On Fri, Aug 17, 2018 at 1:31 PM, Joe Touch <> wrote:
> On 2018-08-17 11:43, Tom Herbert wrote:The purpose of an application keep
> alive is not to do favors for TCP,
> it's to verify the end to end liveness between application end points.
> This is at a much higher layer, verifying liveness of the TCP
> connection is a side effect.
> Sure - that's fine and not what I'm concerned about.
> I don't want the text to say that higher level protocols or apps should try
> to do favors to keepalive lower level protocols - because it doesn't
> necessarily work.
> However, if that 1GB goes out in 10 seconds, then TCP would have sent its
> own keepalives just fine. It didn't need the app's help.
> So the app didn't help at all; at best, it does nothing and at worst it
> hurts.
> Consider that someone sets an application keepalive to 35 second
> interval and the TCP keepalive timer is 30 seconds. When the
> connection goes idle TCP keepalive will fire at thirty seconds, and
> five seconds later the application keepalive fires. So every
> thirty-five seconds two keepalives are done at two layers. This is not
> good as it wastes network resources and power.
> Agreed.
> In this case, the
> application keepalive is sufficient
> In this *implementation* it *might* be sufficient, in others, it might not.
> There's simply no way for the layers to know.
> and the TCP keepalive shouldn't be
> used.
> If you KNOW that the app keepalive will cause the TCP transmission, sure -
> but how do you KNOW that? You don't and can't. Even if you write to the TCP
> socket, all you know when the socket returns is that the data was copied to
> the kernel. You don't know for sure that you've triggered a TCP packet.

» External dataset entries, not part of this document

(** The name an import derives from its source is accepted exactly when it is not too long, and the
    directory that caches a reference's blobs is one path component, bounded, the same for two
    references only if the first sixteen digits of their digests are. *)
Theorem derived_names sha256_hex source r1 r2 :
  (forall s, length (sha256_hex s) = 64%nat) -> (forall s, Forall (fun c => is_lower_hex c = true) (sha256_hex s)) ->
  validate_slug (slug_for source) =
    (if (128 <? Text.len (slug_for source))%Z then Err (LongName (slug_for source)) else Ok tt) /\
  (let k := blob_cache_key sha256_hex r1 in
   ("/"%char ∉ k) /\ k <> [] /\ k <> B "." /\ k <> B ".." /\ (length k <= 65)%nat) /\
  (blob_cache_key sha256_hex r1 = blob_cache_key sha256_hex r2 -> take 16 (sha256_hex r1) = take 16 (sha256_hex r2)).
Proof.
  intros Hl Hh. split_and!.
  - destruct (slug_for_name source) as (Hne & Hf & H1 & H2 & _). destruct (Z.ltb_spec 128 (Text.len (slug_for source))) as [Hlt|Hle].
    + unfold validate_slug. destruct (beq _ []) eqn:E; [by apply beq_true in E|]. apply Z.ltb_lt in Hlt. by rewrite Hlt.
    + apply validate_slug_iff; [by apply valid_name_utf8|]. unfold Text.len in Hle. split_and!; try done. lia.
  - destruct (cache_key_spec sha256_hex Hl Hh r1) as [Hf Hb]. cbn zeta. rewrite Forall_forall in Hf. split_and!.
    + intros Hin. apply Hf in Hin. by vm_compute in Hin.
    + intros E. rewrite E in Hb. change (length (@nil ascii)) with 0%nat in Hb. lia.
    + intros E. rewrite E in Hb. change (length (B ".")) with 1%nat in Hb. lia.
    + intros E. rewrite E in Hb. change (length (B "..")) with 2%nat in Hb. lia.
    + lia.
  - by apply cache_key_digest.
Qed.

Actually, you do know that information. Application keepalives are
request/response messages sent in TCP data. When a response is
received to keepalive request over the TCP connection that is proof
that the keepalive was sent. If the application keepalive was sent on
the socket, and no response is received before the application timer
expires, then the application declares the the connection dead and
most likely will just close the socket and try to reconnect. The fact
that an application keepalive request, or its response, might be stuck
in a TCP send buffer (e.g. peer rcv window is zero) versus the peer
host completely disappeared is irrelevant. To the application it's all
the same, a connection to a peer application has failed and action
needs to be taken.


> Besides, your "keepalives" might end up causing TCP to send packets it never
> needed to send in the first place - even IF you think you're doing it a
> favor.
> This is an example of the problems in running two control loops
> at different layers with overlapping functionality,
> The problem is trying to infer overlap in functionality. If you realize that
> these are independent control loops *and leave them alone* you're fine.
Independence of control loops does not mean they can't conflict.

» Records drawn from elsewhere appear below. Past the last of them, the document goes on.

(* ===== verification/Images.v ===== *)
(** * Images ([crates/core/src/image/rootfs.rs], [import/mod.rs], [base.rs], and the base of a run in
    [vm/mod.rs])

    An image is a file under [images/], built or imported, and beside it a stamp, [<image>.meta.json],
    which records the protocol and the agent that the image was made with and the digest of its bytes.
    The digest is what a stage records of its base and what the warm pool keys on, so a stamp must
    never stand beside other bytes.

    The state is the disk: what lies under each path.  The file has the guest agent's check, the
    publication and the removal of an image and its stamp, the checks before a boot, the listing, the
    removal of an import against the stages that stand on it, and the choice of the base of a run.
    Every call that reads or changes the disk may fail, by an oracle, so the state in which a run of
    an operation is abandoned is one of the states in which a failing call leaves it.  SHA-256, the JSON
    codec, the clock and the bytes that a failed write leaves are parameters. *)
From stdpp Require Import fin_maps sorting.
From S2P Require Import Prelude Text Effects Order Digest Rpc Stage Base Paper.

(** ** The guest agent *)

(** [u16::from_le_bytes] and its kin, at an offset inside the data. *)
Definition byte_at (data : bytes) (o : N) : N := match data !! N.to_nat o with Some c => code c | None => 0 end.
Fixpoint le (n : nat) (data : bytes) (o : N) : N :=
  match n with O => 0 | S n => (byte_at data o + 256 * le n data (o + 1))%N end.

Definition usize_mod : N := 18446744073709551616.

(** The scan of the program headers: [None] where an index is out of range, which panics.  The
    offsets wrap, as release builds do. *)
Fixpoint scan_headers (data : bytes) (phoff phentsize : N) (n : nat) (i : N) : option bool :=
  match n with
  | O => Some true
  | S n =>
      let off := ((phoff + i * phentsize) mod usize_mod)%N in
      if (N.of_nat (length data) <? (off + 4) mod usize_mod)%N then Some true
      else if (N.of_nat (length data) <? off + 4)%N then None
      else if (le 4 data off =? 3)%N then Some false
      else scan_headers data phoff phentsize n (i + 1)
  end.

Mulitple layers performing keepalives is just one example, and
probably one with lesser insidious behavoir. Look at for good example
how link layer retransmissions can conflict with TCP algorithms to
produce really bad results.


> It's only in trying to optimize them as overlapping that a problem is
> created.
> if the
> ramifications of doing aren't understood it can lead to undesirable
> interactions and behavior.
> Agreed - so don't. Admit that there are inefficiencies *regardless of how
> hard you try to do otherwise* and leave them alone, IMO.
> If the app needs an app-level keepalive, do it.
> If the app wants TCP to be kept alive, let IT do it and leave it alone.
> Don't try to couple the two because you can't, and whatever you think you
> might gain you could easily lose. Leaving the two alone and separate is
> sufficient and robust.
> Joe